The British Bulldogs (w/ Matilda) vs. The Fabulous Rougeau Brothers:

(Davey Boy Smith & Dynamite Kid vs. Jacques & Raymond Rougeau)
I don't think this is stemming from a full blown program, but at the previous card at Madison Square Garden the Bulldogs had a run in with the Rougeaus, who went over the Rockers in less than clean fashion. The Bulldogs were pretty much on their way out, having done nothing of interest since the awful feud with the Islanders over Matilda being kidnapped. The Rougeaus, on the other hand, just turned heel, and have been mockingly giving praise to how awesome America is. For whatever reason, Dynamite Kid has the trunks of his tights on reverse... don't know why I feel like I have to comment on that, I just do it. Dynamite should probably check Jacques' hand for a roll of quarters... the Coliseum Video version clips this match practically in half, so watching the Anthology DVD set is my first time watching the full version. Davey controls early, sending Jacques into the buckles. Raymond and Dynamite tag in, with the same level of success for the Rougeaus: None. The Bulldogs take turns working Raymond's arm, wrapped around some near falls. Jacques trips Davey Boy from the apron, then goes to work on the leg. Jacque countering a monkey flip with a well placed boot to the thigh is the first time I've ever seen that particular counter. Dynamite gets the mid-match hot tag, and kills Raymond with a snap suplex and headbutt for a two count. Davey Boy with the running powerslam for two. Dynamite gets taken down, illegally, courtesy of a Jacques back suplex and it's his turn to play face-in-peril. To answer the obvious question, yes, Jacques DOES apply the abdominal stretch, but he does not use the ropes for leverage. For fans of the era (more for WWF, than anything), matches generally don't go this long, unless it's for a time limit draw... Davey Boy eventually gets the real hot tag of the match, after some false hope, and misses a dropkick? Davey quickly comes back with a press slam, dropping Jacques crotch-first across the top rope. Everyone gets in the act, and Davey slams Dynamite across Jacques with a headbutt, but the bell rings at 19:00, meaning we got a Time Limit Draw... I guess they went home a little early, since the bell is meant to ring once the spot was done. Despite the lame finish (the Rougeaus could've used the win), a very solid tag formula match, and it hardly felt like a match that went 20-minutes. The Rougeaus did little, if any, of their stalling heel tactics, which is always a good thing, and the Bulldogs still had something in the tank.

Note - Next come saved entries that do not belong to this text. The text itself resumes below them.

(* ===== verification/NetDev.v ===== *)
(** * The device layer: [net/net.c]

    Devices, protocols, timers and events are the lists of [net.c], newest
    first. A device pointer is the index the device was registered under, an
    interface pointer a number. A [struct ip_iface] is a [struct net_iface] with
    more fields, and the code casts between the two: one record is both. A
    function pointer kept in the state is a name of a type [H]; what the name
    stands for is the parameter [call] of the routines that call it. *)
From S2P Require Import Prelude KString Printfmt NetUtil NetSys.

Definition IFNAMSIZ : Z := 16.
Definition NET_DEVICE_TYPE_ETHERNET : Z := 0x0002.
Definition NET_DEVICE_FLAG_UP : Z := 0x0001.
Definition NET_DEVICE_FLAG_BROADCAST : Z := 0x0002.
Definition NET_DEVICE_FLAG_NEED_ARP : Z := 0x0080.
Definition NET_DEVICE_ADDR_LEN : Z := 16.
Definition NET_PROTOCOL_TYPE_IP : Z := 0x0800.
Definition NET_PROTOCOL_TYPE_ARP : Z := 0x0806.
Definition NET_IFACE_FAMILY_IP : Z := 1.
Definition INTR_IRQ_SOFTIRQ : Z := 2.
Definition INTR_IRQ_EVENT : Z := 4.

(** [ifaces] are pointers to the interfaces, in the order of the list. *)
Record net_device := Dev {
  index : Z; name : bytes; d_type : Z; mtu : Z; flags : Z; hlen : Z; alen : Z;
  addr : bytes; broadcast : bytes; ifaces : list Z }.
Record net_iface := NIface {
  family : Z; if_dev : option Z; unicast : Z; netmask : Z; if_broadcast : Z }.
Record net_protocol (H : Type) := Proto {
  p_type : Z; queue : list (Z * bytes); p_handler : H }.
Record net_timer (H : Type) := Timer { interval : timeval; last_run : timeval; t_handler : H }.
Record net_event (H : Type) := Event { e_handler : H; e_arg : Z }.
Arguments Proto {H} _ _ _. Arguments p_type {H} _. Arguments queue {H} _. Arguments p_handler {H} _.
Arguments Timer {H} _ _ _. Arguments interval {H} _. Arguments last_run {H} _. Arguments t_handler {H} _.
Arguments Event {H} _ _. Arguments e_handler {H} _. Arguments e_arg {H} _.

- Brutus Beefcake will NOT challenge for the Intercontinental Title. This past weekend on Superstars of Wrestling, the Outlaw Ron Bass attacked Beefcake and cut him open with the spurs on his boots. How this keeps someone from wrestling is beyond me. Beefcake's blade job is pretty bad, too. It makes Lex Luger's sucky blade job from the '88 Great American Bash look like a crimson mask in comparison. How does this effect SummerSlam? Who will challenge Honkytonk Man for the gold? Only time will tell... as a kid, I thought it was a pretty lame cop-out, too.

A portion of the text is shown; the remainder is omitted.